● **EXERCISE GOAL**
Would you please retype, exactly, the lines of the listing below between the line with "unfold zlookup. destruct" and the line with "intros Hodd Hb0", inclusive?

● **EXERCISE MATERIALS**
··········

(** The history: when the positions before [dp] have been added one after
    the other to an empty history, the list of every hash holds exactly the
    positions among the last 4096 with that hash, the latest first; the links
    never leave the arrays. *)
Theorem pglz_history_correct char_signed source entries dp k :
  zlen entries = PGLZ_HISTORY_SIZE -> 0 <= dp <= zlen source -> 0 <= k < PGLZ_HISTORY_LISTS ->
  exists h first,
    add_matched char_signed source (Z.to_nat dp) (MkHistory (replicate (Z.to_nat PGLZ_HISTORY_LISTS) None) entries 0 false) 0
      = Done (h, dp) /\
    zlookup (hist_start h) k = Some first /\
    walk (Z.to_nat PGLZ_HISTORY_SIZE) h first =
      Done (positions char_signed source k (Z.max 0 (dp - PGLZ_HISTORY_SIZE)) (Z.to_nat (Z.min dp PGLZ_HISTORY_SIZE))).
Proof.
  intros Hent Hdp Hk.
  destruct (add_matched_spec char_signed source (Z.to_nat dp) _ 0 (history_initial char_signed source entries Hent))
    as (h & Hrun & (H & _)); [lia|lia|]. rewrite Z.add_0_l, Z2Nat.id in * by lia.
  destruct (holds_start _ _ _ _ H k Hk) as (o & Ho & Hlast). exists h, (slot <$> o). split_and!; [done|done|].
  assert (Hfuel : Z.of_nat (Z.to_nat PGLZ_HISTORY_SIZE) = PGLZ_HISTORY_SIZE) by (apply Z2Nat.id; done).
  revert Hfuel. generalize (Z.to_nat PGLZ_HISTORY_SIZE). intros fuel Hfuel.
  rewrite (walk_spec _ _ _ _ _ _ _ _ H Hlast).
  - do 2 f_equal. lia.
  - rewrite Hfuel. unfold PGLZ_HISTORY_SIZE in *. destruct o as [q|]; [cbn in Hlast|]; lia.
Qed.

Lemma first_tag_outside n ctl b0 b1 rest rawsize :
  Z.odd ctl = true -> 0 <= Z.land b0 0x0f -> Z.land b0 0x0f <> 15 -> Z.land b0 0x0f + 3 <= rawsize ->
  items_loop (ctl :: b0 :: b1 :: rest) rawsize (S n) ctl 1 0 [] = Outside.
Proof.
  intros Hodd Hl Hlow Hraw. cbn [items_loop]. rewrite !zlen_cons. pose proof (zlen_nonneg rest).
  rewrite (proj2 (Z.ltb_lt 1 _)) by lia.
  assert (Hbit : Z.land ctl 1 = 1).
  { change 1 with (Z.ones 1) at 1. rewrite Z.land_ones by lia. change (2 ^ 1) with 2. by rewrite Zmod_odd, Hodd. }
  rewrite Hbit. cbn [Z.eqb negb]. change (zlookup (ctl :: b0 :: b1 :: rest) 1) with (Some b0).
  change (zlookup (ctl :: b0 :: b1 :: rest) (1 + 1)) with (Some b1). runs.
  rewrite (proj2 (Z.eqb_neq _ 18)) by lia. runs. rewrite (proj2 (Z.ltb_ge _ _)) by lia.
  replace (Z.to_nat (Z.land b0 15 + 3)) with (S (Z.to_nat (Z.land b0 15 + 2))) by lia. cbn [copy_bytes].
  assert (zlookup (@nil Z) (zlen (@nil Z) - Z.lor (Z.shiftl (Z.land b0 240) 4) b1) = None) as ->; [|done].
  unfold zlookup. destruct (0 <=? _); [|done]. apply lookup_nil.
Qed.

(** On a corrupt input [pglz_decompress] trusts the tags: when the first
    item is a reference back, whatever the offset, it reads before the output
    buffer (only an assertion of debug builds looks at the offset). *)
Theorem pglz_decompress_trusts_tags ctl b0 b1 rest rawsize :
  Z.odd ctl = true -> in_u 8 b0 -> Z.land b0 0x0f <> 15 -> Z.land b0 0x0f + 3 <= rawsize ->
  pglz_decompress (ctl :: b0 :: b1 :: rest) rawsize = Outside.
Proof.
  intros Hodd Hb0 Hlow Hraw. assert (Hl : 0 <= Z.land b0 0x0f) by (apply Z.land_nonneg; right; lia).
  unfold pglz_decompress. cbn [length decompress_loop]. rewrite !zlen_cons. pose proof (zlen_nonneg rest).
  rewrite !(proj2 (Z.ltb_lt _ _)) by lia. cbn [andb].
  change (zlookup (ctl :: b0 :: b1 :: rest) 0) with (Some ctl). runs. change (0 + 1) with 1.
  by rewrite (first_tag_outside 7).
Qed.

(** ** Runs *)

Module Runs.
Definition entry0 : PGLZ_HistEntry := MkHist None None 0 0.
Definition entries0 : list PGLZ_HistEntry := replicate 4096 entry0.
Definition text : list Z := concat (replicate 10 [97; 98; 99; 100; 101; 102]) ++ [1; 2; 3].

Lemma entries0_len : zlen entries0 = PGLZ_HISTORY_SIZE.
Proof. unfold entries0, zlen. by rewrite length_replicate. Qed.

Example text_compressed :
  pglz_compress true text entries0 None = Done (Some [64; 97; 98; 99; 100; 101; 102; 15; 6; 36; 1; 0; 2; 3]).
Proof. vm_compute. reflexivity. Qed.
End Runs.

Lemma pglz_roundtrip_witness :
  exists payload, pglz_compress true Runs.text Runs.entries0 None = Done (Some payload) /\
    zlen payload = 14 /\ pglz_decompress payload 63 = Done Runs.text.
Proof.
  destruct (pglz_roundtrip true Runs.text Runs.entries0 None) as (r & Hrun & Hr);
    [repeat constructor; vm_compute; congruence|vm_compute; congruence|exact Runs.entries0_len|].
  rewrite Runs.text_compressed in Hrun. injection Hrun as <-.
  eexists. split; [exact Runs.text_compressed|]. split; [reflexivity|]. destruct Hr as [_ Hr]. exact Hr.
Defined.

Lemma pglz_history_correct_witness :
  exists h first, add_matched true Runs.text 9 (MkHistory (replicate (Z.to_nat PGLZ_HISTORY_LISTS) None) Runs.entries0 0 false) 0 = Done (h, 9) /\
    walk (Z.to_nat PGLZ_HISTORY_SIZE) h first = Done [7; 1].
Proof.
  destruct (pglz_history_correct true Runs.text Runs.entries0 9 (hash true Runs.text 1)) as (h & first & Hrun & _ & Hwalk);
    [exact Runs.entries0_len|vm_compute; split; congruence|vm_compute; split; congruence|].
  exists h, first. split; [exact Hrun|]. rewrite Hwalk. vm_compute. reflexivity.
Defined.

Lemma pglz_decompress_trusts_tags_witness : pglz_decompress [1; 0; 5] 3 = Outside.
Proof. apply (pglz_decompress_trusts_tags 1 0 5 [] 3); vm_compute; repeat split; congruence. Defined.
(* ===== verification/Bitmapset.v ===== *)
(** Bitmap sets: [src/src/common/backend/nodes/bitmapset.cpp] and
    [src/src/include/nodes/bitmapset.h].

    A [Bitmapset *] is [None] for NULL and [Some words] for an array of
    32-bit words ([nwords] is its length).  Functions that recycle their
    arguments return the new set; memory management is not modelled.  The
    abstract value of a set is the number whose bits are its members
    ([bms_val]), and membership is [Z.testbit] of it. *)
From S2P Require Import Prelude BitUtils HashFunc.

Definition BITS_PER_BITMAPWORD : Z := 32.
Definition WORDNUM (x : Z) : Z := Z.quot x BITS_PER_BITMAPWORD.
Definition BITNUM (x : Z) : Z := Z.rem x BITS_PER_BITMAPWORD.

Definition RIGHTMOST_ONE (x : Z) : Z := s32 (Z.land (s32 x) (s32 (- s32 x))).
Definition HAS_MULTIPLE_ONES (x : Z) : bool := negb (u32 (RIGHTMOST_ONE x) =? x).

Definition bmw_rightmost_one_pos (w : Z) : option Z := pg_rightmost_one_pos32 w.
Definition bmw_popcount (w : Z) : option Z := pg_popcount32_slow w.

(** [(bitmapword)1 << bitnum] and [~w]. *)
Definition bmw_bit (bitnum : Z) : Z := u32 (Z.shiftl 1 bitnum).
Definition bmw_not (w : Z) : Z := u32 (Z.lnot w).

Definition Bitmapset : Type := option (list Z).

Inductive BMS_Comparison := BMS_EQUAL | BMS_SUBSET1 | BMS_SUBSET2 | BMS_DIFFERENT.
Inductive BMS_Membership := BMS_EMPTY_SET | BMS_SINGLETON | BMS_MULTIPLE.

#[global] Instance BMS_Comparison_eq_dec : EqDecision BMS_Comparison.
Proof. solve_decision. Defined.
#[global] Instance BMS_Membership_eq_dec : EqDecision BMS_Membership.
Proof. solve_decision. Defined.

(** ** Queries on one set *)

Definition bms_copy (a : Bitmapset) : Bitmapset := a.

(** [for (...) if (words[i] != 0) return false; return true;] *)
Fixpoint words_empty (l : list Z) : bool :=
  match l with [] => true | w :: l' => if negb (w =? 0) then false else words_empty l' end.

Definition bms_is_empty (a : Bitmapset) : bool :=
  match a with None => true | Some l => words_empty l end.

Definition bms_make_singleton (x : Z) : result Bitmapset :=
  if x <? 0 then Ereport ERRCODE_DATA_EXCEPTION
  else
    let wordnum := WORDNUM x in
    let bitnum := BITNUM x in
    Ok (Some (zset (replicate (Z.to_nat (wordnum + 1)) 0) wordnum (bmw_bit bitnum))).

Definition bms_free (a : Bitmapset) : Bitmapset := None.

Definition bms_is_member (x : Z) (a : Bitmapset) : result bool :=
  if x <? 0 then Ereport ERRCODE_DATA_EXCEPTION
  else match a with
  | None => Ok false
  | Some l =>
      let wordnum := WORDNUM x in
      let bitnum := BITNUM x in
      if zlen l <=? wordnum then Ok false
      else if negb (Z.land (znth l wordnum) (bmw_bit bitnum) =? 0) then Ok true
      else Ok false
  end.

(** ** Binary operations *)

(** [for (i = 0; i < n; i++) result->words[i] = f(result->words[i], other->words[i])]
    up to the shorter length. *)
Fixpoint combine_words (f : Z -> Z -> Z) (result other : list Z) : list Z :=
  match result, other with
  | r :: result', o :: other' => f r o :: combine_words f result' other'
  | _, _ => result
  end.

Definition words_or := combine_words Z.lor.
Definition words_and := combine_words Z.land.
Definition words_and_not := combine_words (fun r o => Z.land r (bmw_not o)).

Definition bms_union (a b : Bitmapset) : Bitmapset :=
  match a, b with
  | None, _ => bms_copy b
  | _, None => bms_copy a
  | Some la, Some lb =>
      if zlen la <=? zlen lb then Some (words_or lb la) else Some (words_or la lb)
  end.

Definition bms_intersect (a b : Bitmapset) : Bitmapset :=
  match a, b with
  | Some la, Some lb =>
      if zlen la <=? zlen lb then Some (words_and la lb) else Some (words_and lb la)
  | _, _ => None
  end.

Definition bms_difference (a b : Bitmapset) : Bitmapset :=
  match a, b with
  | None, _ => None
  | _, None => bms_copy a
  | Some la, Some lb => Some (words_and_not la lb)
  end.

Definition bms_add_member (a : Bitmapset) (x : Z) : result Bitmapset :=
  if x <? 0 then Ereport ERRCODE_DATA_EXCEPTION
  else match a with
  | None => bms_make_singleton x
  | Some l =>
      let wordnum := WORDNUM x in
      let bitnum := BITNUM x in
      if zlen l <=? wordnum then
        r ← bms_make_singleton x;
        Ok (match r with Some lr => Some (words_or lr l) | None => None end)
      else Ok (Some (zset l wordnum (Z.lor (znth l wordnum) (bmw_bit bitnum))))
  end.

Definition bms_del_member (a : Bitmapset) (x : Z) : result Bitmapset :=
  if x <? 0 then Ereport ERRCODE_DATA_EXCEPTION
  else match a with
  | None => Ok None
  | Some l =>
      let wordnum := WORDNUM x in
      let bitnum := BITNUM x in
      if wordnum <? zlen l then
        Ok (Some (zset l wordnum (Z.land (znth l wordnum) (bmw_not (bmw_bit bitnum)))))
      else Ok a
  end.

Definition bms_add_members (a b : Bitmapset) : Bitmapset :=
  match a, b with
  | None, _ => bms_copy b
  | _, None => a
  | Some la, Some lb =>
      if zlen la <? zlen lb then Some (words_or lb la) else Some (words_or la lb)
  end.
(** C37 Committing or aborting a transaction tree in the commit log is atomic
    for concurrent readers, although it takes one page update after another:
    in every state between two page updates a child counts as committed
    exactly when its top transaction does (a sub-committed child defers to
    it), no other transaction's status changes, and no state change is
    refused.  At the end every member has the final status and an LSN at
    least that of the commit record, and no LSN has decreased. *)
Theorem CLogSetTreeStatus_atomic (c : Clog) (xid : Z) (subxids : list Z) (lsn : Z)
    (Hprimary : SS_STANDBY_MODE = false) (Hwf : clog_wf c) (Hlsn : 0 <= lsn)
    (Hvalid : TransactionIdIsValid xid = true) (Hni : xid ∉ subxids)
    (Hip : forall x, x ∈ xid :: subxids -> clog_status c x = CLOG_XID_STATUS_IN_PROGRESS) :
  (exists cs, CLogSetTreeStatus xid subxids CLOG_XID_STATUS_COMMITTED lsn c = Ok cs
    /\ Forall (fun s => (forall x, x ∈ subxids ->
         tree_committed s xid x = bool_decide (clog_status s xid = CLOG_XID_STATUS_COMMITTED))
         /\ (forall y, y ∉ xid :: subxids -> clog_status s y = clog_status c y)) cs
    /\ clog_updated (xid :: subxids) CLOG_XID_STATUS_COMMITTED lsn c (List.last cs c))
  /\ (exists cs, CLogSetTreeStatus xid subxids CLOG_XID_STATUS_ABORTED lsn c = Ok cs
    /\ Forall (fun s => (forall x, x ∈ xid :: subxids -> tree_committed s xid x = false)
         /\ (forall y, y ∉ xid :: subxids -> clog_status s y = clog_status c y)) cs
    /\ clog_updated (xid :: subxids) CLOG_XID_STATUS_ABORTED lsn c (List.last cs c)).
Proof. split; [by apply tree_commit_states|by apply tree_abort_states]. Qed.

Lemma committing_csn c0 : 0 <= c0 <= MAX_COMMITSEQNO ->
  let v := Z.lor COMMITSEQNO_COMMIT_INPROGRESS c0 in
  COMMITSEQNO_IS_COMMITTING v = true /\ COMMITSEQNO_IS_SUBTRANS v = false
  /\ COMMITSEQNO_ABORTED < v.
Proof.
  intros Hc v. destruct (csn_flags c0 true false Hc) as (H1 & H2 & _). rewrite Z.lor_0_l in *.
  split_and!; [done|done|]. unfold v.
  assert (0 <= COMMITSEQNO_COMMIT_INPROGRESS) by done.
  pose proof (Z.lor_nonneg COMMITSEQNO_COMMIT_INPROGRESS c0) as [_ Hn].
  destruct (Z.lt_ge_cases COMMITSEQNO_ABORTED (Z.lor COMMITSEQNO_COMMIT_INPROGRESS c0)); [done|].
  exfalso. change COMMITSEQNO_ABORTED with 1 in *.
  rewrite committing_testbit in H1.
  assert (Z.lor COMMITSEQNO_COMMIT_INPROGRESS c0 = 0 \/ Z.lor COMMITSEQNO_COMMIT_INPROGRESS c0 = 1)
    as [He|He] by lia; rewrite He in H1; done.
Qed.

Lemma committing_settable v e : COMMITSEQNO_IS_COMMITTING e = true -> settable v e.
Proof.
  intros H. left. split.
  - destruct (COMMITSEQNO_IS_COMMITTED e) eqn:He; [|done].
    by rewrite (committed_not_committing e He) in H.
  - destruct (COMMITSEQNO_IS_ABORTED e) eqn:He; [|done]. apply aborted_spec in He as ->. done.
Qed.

··········

● **RESULT**
  unfold zlookup. destruct (0 <=? _); [|done]. apply lookup_nil.
Qed.

(** On a corrupt input [pglz_decompress] trusts the tags: when the first
    item is a reference back, whatever the offset, it reads before the output
    buffer (only an assertion of debug builds looks at the offset). *)
Theorem pglz_decompress_trusts_tags ctl b0 b1 rest rawsize :
  Z.odd ctl = true -> in_u 8 b0 -> Z.land b0 0x0f <> 15 -> Z.land b0 0x0f + 3 <= rawsize ->
  pglz_decompress (ctl :: b0 :: b1 :: rest) rawsize = Outside.
Proof.
  intros Hodd Hb0 Hlow Hraw. assert (Hl : 0 <= Z.land b0 0x0f) by (apply Z.land_nonneg; right; lia).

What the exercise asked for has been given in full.